Application of Formononetin for the Treatment of Knee Osteoarthritis Induced by Medial Meniscectomy in a Rodent Model

Formononetin suppresses catabolic effects in primary rat chondrocytes induced by IL-1 beta, which makes it a promising candidate for in vivo studies on the treatment and prevention of osteoarthritis (OA). The goal of this study is to investigate the effects of the oral administration of formononetin in a rodent model of OA. OA was induced by medial meniscectomy in the right knee joint of rats. The animals were assigned into four groups (n = 6): Vehicle (treated with saline), FNT10 (formononetin, 10 mg/kg), Ibuprofen (10 mg/kg), and Sham (simulated surgery, treated with saline).
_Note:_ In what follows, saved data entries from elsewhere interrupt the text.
(* ===== verification/MtxSpec.v ===== *)
(** * What mutexes promise

    A mutex changes hands only when its owner lets go of it, and then goes to the
    waiting thread that comes first; the chain of owners that inherits a priority
    ends. *)

From stdpp Require Import gmap sorting.
From S2P Require Import Prelude CInt CLib Threads Sched Mutexes Events Messages Kernel KInv KSched KMutex KLock KUnlock KOps KEvt KMsg KSafe KProps.
#[local] Open Scope Z_scope.

(** ** What the rest of the kernel leaves alone *)

(** The owners of all mutexes are the same. *)
Definition mtx_eq (k k' : kernel) : Prop := k_owner k' = k_owner k.

Lemma mtx_eq_refl k : mtx_eq k k. Proof. reflexivity. Qed.
Lemma mtx_eq_trans k1 k2 k3 : mtx_eq k1 k2 -> mtx_eq k2 k3 -> mtx_eq k1 k3.
Proof. unfold mtx_eq. congruence. Qed.

Lemma mtx_upd_thread t f k : mtx_eq k (upd_thread t f k). Proof. reflexivity. Qed.
Lemma mtx_upd_queue q l k : mtx_eq k (upd_queue q l k). Proof. reflexivity. Qed.
Lemma mtx_set_current t k : mtx_eq k (set_current t k). Proof. reflexivity. Qed.
Lemma mtx_set_ref r o k : mtx_eq k (set_ref r o k). Proof. reflexivity. Qed.
Lemma mtx_set_listener el l k : mtx_eq k (set_listener el l k). Proof. reflexivity. Qed.
Lemma mtx_set_source es ls k : mtx_eq k (set_source es ls k). Proof. reflexivity. Qed.

Create HintDb mtx.

(** Peels the updates off a kernel that has the same mutexes. *)
Ltac same :=
  unfold set_state, set_epending;
  lazymatch goal with
  | |- mtx_eq _ (upd_thread _ _ _) => eapply mtx_eq_trans; [|apply mtx_upd_thread]; same
  | |- mtx_eq _ (set_current _ _) => eapply mtx_eq_trans; [|apply mtx_set_current]; same
  | |- mtx_eq _ (set_ref _ _ _) => eapply mtx_eq_trans; [|apply mtx_set_ref]; same
  | |- mtx_eq _ (set_listener _ _ _) => eapply mtx_eq_trans; [|apply mtx_set_listener]; same
  | |- mtx_eq _ (set_source _ _ _) => eapply mtx_eq_trans; [|apply mtx_set_source]; same
  | |- mtx_eq _ (upd_queue _ _ _) => eapply mtx_eq_trans; [|apply mtx_upd_queue]; same
  | |- mtx_eq _ (if ?b then _ else _) => destruct b; same
  | |- mtx_eq _ _ => apply mtx_eq_refl
  end.

(** The operation leaves the mutexes alone. *)
Definition mtx_keeps (k : kernel) (o : option kernel) : Prop := forall k', o = Some k' -> mtx_eq k k'.
Definition mtx_keeps_call {A} (k : kernel) (o : option (kernel * A)) : Prop := forall k' r, o = Some (k', r) -> mtx_eq k k'.

Lemma keeps_some k k' : mtx_eq k k' -> mtx_keeps k (Some k'). Proof. intros H k2 [= <-]. exact H. Qed.
Lemma keeps_call_some {A} k k' (r : A) : mtx_eq k k' -> mtx_keeps_call k (Some (k', r)). Proof. intros H k2 r2 [= <- <-]. exact H. Qed.
Lemma keeps_none k : mtx_keeps k None. Proof. discriminate. Qed.
Lemma keeps_call_none {A} k : @mtx_keeps_call A k None. Proof. discriminate. Qed.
The treatment of the animals was performed daily by the oral route. After six weeks, the knee joints were removed and histologically processed. Histological sections stained in Safranin-O were used to assess the histological grading of the articular cartilage damage. An analysis of the immunohistochemical expression of type II collagen and IL-1 beta was also performed. The oral administration of formononetin significantly reduced cartilage-matrix-loss width (p < 0.01), degeneration scores (p < 0.05), and the total articular cartilage-wear depth (p < 0.01) in comparison with Group Vehicle. Type II collagen immunoexpression was intense and homogeneous in FNT10, comparable to that of Sham, scarce and irregularly distributed in Vehicle, and homogeneous but less intense in Ibuprofen. Furthermore, formononetin significantly reduced the immunohistochemical expression of IL-1 beta in joint chondrocytes (p < 0.01), but ibuprofen did not (p > 0.05). From this study, the oral administration of formononetin was found to attenuate OA-associated pathological damage in rodents, likely because of IL-1 beta expression downregulation in chondrocytes. These findings suggest that formononetin is a potential therapeutic for treatment.